Task requirements: Please return the lines below verbatim, beginning at the one that has "Definition elf_phoff (h" and stopping after the one that has "Section exec.", and add no other lines.

Dataset records:
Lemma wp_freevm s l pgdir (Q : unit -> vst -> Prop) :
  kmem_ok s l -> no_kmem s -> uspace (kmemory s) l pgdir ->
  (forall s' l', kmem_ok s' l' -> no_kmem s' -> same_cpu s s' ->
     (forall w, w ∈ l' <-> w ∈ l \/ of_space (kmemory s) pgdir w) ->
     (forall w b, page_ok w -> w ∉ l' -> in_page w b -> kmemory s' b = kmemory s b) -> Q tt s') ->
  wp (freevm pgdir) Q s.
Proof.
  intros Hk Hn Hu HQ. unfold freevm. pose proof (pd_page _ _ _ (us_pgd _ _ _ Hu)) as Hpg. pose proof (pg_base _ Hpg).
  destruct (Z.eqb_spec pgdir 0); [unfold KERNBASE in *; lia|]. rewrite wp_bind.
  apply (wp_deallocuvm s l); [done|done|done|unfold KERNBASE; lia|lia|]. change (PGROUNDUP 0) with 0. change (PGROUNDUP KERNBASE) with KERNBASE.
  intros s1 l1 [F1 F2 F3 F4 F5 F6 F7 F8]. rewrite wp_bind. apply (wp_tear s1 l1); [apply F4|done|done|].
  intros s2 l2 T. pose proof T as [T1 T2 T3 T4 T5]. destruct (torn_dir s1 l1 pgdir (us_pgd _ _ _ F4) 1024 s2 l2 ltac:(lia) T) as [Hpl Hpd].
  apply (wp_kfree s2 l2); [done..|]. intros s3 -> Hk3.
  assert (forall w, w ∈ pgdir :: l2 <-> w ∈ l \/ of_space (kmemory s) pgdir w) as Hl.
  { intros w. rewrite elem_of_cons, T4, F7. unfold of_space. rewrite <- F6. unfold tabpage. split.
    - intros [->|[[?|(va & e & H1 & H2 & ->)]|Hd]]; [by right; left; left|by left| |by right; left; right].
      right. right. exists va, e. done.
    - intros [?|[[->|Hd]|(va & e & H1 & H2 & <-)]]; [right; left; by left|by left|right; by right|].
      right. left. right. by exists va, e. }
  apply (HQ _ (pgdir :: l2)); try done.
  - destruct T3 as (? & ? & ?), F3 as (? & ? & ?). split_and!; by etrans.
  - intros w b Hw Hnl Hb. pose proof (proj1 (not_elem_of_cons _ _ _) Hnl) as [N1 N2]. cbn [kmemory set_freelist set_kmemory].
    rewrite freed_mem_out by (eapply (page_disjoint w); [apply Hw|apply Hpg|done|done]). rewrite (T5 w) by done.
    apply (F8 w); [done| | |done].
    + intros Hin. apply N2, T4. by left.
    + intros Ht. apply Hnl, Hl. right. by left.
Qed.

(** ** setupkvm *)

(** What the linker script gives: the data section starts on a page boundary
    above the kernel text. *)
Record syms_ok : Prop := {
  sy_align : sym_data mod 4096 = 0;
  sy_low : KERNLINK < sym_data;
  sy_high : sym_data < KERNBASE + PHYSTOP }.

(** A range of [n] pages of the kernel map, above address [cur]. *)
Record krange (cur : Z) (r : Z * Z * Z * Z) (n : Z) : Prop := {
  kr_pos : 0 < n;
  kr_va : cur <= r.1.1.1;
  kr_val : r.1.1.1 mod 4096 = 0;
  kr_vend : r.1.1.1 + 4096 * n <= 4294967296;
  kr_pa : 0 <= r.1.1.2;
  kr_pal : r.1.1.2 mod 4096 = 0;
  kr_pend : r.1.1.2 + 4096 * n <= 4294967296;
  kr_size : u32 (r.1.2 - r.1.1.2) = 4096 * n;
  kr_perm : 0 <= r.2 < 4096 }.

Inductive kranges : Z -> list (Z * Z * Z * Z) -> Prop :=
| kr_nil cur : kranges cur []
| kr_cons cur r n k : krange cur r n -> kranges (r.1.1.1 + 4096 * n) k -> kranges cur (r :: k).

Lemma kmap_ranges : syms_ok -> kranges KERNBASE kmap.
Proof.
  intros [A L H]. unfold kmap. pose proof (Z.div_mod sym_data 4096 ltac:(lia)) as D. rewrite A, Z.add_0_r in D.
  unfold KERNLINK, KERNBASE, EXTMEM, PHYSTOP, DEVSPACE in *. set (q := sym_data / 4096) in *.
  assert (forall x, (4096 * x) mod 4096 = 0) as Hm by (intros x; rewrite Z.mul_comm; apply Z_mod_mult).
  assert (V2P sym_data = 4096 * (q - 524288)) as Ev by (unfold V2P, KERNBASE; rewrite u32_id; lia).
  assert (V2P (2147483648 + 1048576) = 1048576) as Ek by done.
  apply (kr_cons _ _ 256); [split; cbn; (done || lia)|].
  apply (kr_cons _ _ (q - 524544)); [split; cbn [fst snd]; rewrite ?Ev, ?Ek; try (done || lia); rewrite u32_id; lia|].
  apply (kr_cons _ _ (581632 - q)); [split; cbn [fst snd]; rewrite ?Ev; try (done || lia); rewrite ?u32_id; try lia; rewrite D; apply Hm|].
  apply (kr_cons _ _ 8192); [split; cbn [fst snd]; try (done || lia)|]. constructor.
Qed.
* * *
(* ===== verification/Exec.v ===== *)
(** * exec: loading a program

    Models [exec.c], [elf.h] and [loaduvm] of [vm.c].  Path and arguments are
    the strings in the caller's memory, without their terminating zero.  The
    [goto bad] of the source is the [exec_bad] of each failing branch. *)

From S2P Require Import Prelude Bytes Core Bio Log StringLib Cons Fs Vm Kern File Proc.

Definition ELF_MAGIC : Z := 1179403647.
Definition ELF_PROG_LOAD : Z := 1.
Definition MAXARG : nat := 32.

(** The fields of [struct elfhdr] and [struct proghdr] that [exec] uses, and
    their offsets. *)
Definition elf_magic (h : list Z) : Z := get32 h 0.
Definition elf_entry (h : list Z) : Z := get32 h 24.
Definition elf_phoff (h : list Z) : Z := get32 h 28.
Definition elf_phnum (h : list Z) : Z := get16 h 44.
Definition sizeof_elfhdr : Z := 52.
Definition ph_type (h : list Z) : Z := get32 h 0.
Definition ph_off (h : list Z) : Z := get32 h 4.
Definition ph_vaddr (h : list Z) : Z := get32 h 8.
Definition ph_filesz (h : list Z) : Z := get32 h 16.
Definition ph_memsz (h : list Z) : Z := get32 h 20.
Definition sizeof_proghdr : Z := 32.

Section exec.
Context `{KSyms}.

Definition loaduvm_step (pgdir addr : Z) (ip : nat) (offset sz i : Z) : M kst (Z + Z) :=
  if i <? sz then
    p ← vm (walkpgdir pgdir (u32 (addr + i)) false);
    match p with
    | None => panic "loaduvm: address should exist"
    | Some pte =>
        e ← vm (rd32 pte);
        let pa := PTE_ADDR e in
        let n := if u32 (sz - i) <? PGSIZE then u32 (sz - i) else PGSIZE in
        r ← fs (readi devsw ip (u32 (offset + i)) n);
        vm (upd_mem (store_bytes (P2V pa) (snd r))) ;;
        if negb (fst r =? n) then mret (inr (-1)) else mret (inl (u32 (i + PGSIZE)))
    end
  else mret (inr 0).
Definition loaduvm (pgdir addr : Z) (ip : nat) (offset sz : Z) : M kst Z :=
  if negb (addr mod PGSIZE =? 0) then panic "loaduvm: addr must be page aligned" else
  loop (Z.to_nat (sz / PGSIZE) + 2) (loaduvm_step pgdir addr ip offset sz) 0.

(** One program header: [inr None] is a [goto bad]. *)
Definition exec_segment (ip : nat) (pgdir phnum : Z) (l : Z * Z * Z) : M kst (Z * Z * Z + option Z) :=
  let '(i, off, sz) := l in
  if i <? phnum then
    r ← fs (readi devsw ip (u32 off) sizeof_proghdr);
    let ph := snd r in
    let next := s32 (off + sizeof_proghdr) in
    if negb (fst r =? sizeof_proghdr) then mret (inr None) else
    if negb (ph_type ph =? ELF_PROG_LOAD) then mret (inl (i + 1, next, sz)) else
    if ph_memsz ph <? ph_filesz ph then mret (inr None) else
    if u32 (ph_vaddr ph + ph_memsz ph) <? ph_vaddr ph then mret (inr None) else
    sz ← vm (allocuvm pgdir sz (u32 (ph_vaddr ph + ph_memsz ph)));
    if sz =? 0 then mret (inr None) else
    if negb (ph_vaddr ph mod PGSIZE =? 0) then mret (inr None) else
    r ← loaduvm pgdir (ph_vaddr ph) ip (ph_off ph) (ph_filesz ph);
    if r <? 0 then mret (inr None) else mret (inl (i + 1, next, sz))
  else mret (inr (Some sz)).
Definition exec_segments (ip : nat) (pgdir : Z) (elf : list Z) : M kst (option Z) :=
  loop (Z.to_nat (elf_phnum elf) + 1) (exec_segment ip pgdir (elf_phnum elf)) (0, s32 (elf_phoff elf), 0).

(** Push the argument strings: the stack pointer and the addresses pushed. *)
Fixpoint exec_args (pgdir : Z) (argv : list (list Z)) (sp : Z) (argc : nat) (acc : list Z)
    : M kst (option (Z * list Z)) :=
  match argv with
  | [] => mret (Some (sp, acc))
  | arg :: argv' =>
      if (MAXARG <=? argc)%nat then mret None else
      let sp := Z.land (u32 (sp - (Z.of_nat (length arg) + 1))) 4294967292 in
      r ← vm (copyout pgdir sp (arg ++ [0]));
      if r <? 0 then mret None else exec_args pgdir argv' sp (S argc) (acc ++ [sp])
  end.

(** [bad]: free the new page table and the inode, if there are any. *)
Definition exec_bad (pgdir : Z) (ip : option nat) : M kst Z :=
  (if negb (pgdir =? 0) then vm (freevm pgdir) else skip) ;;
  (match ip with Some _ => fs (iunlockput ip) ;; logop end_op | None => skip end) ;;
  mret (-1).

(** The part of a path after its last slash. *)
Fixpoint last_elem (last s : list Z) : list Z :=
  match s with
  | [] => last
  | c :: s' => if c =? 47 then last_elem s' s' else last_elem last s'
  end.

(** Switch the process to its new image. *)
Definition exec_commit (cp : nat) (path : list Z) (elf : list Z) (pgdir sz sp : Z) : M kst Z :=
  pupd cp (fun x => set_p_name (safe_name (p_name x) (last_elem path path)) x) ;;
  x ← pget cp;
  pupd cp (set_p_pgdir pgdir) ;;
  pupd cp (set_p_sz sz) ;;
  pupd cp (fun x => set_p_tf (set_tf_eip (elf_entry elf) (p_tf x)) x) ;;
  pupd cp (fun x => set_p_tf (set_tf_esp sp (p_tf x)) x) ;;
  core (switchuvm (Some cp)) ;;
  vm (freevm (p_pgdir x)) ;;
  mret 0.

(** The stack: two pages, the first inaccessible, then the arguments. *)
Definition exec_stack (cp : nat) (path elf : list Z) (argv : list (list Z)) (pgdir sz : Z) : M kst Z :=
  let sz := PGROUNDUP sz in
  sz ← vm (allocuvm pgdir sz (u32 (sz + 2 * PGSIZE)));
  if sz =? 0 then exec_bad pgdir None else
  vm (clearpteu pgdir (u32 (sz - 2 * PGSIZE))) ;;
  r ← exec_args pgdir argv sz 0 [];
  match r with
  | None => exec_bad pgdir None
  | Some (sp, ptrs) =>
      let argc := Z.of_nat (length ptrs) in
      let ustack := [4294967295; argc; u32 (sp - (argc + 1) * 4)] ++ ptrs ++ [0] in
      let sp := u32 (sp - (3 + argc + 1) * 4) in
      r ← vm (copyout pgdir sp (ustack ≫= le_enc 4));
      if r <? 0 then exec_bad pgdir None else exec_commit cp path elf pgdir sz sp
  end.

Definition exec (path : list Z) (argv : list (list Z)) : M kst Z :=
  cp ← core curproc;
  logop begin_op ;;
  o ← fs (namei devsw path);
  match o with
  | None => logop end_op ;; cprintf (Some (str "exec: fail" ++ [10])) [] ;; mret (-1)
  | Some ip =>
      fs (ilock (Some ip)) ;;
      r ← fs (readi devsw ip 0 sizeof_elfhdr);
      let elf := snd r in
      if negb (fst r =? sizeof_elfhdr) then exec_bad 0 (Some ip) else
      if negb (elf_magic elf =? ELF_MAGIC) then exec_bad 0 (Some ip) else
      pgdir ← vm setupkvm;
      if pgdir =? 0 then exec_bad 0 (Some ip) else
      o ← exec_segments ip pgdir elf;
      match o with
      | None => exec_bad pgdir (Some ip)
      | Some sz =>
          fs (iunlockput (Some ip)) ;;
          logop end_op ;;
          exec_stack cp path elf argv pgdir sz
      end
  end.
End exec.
--
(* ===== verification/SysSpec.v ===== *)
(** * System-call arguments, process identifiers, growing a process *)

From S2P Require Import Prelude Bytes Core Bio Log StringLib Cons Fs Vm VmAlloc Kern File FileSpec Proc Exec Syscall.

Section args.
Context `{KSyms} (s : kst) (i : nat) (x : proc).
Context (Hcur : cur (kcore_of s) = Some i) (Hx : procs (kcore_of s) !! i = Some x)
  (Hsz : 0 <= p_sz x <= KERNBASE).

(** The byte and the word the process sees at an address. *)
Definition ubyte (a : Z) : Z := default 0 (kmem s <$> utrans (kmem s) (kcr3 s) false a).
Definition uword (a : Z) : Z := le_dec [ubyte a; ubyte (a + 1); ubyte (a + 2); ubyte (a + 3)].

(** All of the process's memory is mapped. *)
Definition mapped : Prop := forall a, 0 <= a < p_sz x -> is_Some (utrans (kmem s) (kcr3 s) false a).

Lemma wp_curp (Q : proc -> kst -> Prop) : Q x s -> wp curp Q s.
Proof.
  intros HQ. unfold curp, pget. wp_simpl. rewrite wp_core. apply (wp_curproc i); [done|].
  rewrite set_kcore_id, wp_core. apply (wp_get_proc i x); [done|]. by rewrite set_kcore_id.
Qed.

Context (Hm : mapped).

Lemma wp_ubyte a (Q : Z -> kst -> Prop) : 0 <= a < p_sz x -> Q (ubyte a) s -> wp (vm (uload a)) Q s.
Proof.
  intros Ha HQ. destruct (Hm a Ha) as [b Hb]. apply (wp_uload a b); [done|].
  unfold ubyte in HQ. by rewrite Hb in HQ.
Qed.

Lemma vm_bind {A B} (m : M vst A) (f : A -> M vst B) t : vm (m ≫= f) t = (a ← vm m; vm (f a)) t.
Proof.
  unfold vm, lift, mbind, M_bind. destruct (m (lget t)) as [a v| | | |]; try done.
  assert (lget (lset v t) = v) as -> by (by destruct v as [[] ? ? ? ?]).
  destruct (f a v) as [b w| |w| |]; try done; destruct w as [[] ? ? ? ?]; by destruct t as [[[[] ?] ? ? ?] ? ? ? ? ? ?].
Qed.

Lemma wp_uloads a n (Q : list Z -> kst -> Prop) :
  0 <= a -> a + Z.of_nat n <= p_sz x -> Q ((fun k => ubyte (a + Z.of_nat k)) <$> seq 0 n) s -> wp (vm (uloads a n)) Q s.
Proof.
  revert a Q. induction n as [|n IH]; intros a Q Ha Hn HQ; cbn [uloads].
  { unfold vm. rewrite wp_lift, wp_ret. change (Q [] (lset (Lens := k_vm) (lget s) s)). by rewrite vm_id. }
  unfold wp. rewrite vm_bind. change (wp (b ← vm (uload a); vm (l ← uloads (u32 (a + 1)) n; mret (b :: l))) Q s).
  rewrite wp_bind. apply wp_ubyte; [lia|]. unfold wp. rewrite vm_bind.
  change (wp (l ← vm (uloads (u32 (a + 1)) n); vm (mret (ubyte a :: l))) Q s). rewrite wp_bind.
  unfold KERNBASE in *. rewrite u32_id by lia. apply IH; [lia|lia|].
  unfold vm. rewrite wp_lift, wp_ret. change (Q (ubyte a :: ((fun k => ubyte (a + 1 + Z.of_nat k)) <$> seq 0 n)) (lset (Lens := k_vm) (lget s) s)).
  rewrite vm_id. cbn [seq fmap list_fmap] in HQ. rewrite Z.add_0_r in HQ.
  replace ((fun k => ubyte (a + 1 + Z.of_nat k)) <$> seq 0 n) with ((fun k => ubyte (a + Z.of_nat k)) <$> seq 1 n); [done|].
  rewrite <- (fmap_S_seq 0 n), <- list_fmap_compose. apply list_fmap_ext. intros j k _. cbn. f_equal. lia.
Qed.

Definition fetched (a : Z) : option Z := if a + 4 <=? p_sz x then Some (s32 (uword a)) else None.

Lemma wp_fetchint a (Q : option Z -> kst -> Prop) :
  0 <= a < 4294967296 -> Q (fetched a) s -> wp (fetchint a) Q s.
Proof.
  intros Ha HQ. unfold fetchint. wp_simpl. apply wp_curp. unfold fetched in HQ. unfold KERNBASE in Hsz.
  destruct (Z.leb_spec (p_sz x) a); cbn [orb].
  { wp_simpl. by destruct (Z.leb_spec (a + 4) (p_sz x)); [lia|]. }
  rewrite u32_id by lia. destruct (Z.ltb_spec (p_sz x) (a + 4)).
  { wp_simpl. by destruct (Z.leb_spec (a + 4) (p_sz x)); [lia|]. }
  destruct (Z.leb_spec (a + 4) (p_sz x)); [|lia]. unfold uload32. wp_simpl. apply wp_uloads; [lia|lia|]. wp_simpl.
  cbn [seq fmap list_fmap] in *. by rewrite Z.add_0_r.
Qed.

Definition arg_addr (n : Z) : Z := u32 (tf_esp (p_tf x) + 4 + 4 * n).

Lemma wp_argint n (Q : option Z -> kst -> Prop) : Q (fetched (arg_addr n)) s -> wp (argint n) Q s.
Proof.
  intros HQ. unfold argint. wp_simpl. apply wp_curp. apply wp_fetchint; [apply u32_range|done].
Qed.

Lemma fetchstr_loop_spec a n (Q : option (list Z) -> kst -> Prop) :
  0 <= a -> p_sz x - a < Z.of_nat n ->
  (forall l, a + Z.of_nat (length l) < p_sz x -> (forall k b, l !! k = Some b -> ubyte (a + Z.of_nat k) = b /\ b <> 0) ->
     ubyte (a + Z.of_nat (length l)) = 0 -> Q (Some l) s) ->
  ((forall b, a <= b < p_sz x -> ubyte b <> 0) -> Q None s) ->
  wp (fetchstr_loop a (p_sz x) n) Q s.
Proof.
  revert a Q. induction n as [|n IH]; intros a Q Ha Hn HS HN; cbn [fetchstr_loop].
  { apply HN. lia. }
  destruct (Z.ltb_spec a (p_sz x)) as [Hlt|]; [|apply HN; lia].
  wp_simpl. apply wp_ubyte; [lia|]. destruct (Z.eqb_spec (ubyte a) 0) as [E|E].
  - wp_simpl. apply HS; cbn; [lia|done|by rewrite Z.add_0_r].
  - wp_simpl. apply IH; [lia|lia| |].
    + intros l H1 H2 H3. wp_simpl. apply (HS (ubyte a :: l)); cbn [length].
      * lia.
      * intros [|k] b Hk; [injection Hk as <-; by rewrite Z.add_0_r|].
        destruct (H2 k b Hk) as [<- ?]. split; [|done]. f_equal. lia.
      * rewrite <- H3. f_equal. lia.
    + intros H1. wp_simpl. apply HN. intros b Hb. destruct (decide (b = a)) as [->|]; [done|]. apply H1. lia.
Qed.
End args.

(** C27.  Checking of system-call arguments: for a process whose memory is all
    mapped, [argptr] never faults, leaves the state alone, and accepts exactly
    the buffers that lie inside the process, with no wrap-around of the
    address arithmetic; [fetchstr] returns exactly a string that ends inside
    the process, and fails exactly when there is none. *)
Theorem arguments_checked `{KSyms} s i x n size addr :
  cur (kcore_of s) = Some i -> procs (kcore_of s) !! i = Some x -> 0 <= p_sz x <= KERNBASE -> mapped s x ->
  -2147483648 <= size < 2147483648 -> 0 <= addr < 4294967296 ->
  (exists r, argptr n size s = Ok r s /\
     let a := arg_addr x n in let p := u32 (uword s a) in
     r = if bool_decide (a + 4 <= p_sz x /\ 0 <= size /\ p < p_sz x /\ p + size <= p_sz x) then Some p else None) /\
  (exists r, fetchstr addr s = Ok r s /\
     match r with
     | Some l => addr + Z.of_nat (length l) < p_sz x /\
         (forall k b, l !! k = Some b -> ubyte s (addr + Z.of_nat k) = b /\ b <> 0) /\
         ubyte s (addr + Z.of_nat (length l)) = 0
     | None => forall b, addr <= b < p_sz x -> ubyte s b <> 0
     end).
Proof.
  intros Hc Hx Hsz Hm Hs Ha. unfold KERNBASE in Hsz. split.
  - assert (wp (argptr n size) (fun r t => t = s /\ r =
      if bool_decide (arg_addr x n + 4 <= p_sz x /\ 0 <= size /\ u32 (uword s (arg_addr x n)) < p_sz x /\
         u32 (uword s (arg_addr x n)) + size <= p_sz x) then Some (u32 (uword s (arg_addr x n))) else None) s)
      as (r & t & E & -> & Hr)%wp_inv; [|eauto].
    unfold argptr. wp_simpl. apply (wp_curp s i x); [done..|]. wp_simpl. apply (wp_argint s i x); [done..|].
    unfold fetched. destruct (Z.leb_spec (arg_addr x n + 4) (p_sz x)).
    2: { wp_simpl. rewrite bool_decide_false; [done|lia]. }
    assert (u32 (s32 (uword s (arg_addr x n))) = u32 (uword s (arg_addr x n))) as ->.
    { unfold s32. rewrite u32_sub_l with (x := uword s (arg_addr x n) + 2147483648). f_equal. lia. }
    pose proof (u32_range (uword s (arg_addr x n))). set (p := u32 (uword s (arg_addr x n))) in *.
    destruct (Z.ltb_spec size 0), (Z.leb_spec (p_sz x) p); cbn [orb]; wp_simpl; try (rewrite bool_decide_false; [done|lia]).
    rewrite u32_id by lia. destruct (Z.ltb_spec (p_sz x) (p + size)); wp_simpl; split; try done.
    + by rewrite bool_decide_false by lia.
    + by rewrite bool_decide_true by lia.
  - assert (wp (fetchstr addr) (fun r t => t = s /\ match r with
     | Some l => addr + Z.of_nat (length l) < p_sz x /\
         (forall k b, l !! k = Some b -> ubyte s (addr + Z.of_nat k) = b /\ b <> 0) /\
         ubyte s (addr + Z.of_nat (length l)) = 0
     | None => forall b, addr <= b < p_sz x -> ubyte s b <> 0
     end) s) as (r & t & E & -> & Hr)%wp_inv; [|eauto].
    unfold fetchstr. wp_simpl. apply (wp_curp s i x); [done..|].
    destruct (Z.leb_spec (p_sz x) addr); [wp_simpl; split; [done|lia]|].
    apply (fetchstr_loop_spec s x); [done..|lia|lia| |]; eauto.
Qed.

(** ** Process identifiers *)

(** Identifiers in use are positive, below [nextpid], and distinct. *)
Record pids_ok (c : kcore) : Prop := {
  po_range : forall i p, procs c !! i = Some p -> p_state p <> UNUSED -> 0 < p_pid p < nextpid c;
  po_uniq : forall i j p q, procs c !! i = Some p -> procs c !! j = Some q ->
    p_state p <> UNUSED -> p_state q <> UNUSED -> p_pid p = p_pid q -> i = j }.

Answer space:
Definition elf_phoff (h : list Z) : Z := get32 h 28.
Definition elf_phnum (h : list Z) : Z := get16 h 44.
Definition sizeof_elfhdr : Z := 52.
Definition ph_type (h : list Z) : Z := get32 h 0.
Definition ph_off (h : list Z) : Z := get32 h 4.
Definition ph_vaddr (h : list Z) : Z := get32 h 8.
Definition ph_filesz (h : list Z) : Z := get32 h 16.
Definition ph_memsz (h : list Z) : Z := get32 h 20.
Definition sizeof_proghdr : Z := 32.

Section exec.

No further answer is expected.